TASK ITEM: Nothing may be changed. Give the entries below again exactly.

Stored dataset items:
=== Section Start ===

(* ===== verification/SchedInvFin.v ===== *)
(** * SchedInvFin: suspension, mutexes and the end of a process

    The moves of a process into swap and back, through the queue of a mutex, and
    out of the system. *)

From S2P Require Import Prelude Wire Tipos Mensajes Texto SchedTipos SchedColas SchedMutex SchedMemoria SchedIO SchedCpu SchedPlan SchedInv SchedInvOps.

(** ** Suspension *)

Lemma block_fuera sr M k p :
  Inv sr M k -> p ∈ cola_procesos_block k ->
  p ∉ en_new k /\ p ∉ en_ready k /\ p ∉ en_cpus k /\ p ∉ en_mutexes k /\ p ∉ sr /\ p ∉ M.
Proof.
  intros H Hp. pose proof (Inv_nodup _ _ _ H) as Hn. unfold lugares in Hn.
  rewrite !NoDup_app in Hn. destruct Hn as (_ & A1 & _ & A2 & _ & A3 & _ & A4 & _).
  specialize (A4 p Hp). rewrite !elem_of_app in A4.
  split_and!; try tauto; intros Hq; [apply (A1 p)|apply (A2 p)|apply (A3 p)]; rewrite ?elem_of_app; tauto.
Qed.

=== Section End ===

TASK RESULT:
(* ===== verification/SchedInvFin.v ===== *)
(** * SchedInvFin: suspension, mutexes and the end of a process

    The moves of a process into swap and back, through the queue of a mutex, and
    out of the system. *)

From S2P Require Import Prelude Wire Tipos Mensajes Texto SchedTipos SchedColas SchedMutex SchedMemoria SchedIO SchedCpu SchedPlan SchedInv SchedInvOps.

(** ** Suspension *)

Lemma block_fuera sr M k p :
  Inv sr M k -> p ∈ cola_procesos_block k ->
  p ∉ en_new k /\ p ∉ en_ready k /\ p ∉ en_cpus k /\ p ∉ en_mutexes k /\ p ∉ sr /\ p ∉ M.
Proof.
  intros H Hp. pose proof (Inv_nodup _ _ _ H) as Hn. unfold lugares in Hn.
  rewrite !NoDup_app in Hn. destruct Hn as (_ & A1 & _ & A2 & _ & A3 & _ & A4 & _).
  specialize (A4 p Hp). rewrite !elem_of_app in A4.
  split_and!; try tauto; intros Hq; [apply (A1 p)|apply (A2 p)|apply (A3 p)]; rewrite ?elem_of_app; tauto.
Qed.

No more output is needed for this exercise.